Repeat only part of the entries. Start at the line that has "[response] when one" and keep going through the last line, exactly as given.
*** Source data ***
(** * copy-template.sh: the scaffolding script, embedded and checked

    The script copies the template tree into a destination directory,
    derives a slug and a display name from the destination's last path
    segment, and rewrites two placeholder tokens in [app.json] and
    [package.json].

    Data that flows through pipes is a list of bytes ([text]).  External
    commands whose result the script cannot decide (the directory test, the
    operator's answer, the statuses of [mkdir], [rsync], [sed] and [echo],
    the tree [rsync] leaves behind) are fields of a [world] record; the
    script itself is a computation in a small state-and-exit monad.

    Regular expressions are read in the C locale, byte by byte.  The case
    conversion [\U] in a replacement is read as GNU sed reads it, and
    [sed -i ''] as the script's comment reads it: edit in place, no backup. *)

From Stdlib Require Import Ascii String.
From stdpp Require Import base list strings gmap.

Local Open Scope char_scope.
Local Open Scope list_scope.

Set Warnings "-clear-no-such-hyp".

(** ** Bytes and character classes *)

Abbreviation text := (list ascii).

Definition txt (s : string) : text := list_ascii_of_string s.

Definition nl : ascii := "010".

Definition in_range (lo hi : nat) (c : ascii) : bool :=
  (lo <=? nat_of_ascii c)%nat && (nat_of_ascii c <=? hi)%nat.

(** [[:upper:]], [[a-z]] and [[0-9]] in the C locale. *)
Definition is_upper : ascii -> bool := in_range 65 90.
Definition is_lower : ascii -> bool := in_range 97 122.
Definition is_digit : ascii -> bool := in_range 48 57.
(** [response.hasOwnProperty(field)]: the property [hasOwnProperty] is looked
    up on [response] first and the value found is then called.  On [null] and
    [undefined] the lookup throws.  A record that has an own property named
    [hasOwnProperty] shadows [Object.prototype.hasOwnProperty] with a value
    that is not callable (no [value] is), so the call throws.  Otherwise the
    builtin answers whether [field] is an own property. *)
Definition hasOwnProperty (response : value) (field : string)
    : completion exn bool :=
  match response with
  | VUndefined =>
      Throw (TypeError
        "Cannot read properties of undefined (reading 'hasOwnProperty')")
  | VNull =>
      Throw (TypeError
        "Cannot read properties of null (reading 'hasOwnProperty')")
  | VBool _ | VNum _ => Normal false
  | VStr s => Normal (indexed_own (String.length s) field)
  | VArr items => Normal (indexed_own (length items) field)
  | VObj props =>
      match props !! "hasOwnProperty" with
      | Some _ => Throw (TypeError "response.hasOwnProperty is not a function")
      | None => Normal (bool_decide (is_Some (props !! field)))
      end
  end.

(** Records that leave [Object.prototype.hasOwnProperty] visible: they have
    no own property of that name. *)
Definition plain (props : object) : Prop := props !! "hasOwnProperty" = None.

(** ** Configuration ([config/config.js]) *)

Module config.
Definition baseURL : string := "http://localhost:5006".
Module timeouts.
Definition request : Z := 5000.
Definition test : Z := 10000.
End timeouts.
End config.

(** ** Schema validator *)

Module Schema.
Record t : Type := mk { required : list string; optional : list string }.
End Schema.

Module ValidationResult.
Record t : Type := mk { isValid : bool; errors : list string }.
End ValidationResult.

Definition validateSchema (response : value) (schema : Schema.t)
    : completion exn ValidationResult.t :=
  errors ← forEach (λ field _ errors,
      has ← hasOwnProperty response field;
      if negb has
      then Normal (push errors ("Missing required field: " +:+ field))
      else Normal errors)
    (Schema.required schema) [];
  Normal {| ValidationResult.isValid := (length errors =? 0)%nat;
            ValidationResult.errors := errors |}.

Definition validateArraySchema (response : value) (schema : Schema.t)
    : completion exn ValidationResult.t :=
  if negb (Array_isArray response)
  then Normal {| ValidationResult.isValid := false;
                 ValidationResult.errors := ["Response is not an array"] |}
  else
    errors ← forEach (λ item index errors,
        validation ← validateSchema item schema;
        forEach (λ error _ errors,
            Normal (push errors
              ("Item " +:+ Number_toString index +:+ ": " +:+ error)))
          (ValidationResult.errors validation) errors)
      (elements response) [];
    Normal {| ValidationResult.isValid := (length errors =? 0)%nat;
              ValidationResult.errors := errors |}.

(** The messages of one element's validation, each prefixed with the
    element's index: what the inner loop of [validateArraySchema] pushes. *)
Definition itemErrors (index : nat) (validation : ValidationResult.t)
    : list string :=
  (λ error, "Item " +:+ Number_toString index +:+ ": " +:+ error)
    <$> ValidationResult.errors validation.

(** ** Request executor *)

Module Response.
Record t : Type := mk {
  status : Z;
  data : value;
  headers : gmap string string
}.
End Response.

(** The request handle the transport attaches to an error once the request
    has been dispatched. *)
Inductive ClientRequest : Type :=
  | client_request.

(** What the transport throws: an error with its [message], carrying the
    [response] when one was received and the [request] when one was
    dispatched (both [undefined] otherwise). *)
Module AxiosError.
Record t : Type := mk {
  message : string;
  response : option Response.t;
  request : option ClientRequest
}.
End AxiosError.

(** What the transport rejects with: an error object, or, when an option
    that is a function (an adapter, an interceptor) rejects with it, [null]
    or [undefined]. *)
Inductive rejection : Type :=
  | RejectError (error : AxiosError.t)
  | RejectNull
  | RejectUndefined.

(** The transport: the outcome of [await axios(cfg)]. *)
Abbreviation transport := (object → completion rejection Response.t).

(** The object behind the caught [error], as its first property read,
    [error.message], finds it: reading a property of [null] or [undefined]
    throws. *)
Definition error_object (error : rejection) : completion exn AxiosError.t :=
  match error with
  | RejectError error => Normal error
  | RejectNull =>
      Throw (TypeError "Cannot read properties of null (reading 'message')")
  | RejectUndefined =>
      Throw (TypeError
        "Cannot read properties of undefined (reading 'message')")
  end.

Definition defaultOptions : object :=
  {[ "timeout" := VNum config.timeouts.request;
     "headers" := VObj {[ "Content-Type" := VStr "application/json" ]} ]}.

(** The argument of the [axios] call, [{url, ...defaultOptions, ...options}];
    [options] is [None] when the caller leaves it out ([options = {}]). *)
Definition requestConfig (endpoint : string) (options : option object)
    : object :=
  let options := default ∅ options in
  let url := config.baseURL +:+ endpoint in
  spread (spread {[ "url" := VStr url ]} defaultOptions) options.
*** End of Source data ***
* Solution below *
    [response] when one was received and the [request] when one was
    dispatched (both [undefined] otherwise). *)
Module AxiosError.
Record t : Type := mk {
  message : string;
  response : option Response.t;
  request : option ClientRequest
}.
End AxiosError.

(** What the transport rejects with: an error object, or, when an option
    that is a function (an adapter, an interceptor) rejects with it, [null]
    or [undefined]. *)
Inductive rejection : Type :=
  | RejectError (error : AxiosError.t)
  | RejectNull
  | RejectUndefined.

(** The transport: the outcome of [await axios(cfg)]. *)
Abbreviation transport := (object → completion rejection Response.t).

(** The object behind the caught [error], as its first property read,
    [error.message], finds it: reading a property of [null] or [undefined]
    throws. *)
Definition error_object (error : rejection) : completion exn AxiosError.t :=
  match error with
  | RejectError error => Normal error
  | RejectNull =>
      Throw (TypeError "Cannot read properties of null (reading 'message')")
  | RejectUndefined =>
      Throw (TypeError
        "Cannot read properties of undefined (reading 'message')")
  end.

Definition defaultOptions : object :=
  {[ "timeout" := VNum config.timeouts.request;
     "headers" := VObj {[ "Content-Type" := VStr "application/json" ]} ]}.

(** The argument of the [axios] call, [{url, ...defaultOptions, ...options}];
    [options] is [None] when the caller leaves it out ([options = {}]). *)
Definition requestConfig (endpoint : string) (options : option object)
    : object :=
  let options := default ∅ options in
  let url := config.baseURL +:+ endpoint in
  spread (spread {[ "url" := VStr url ]} defaultOptions) options.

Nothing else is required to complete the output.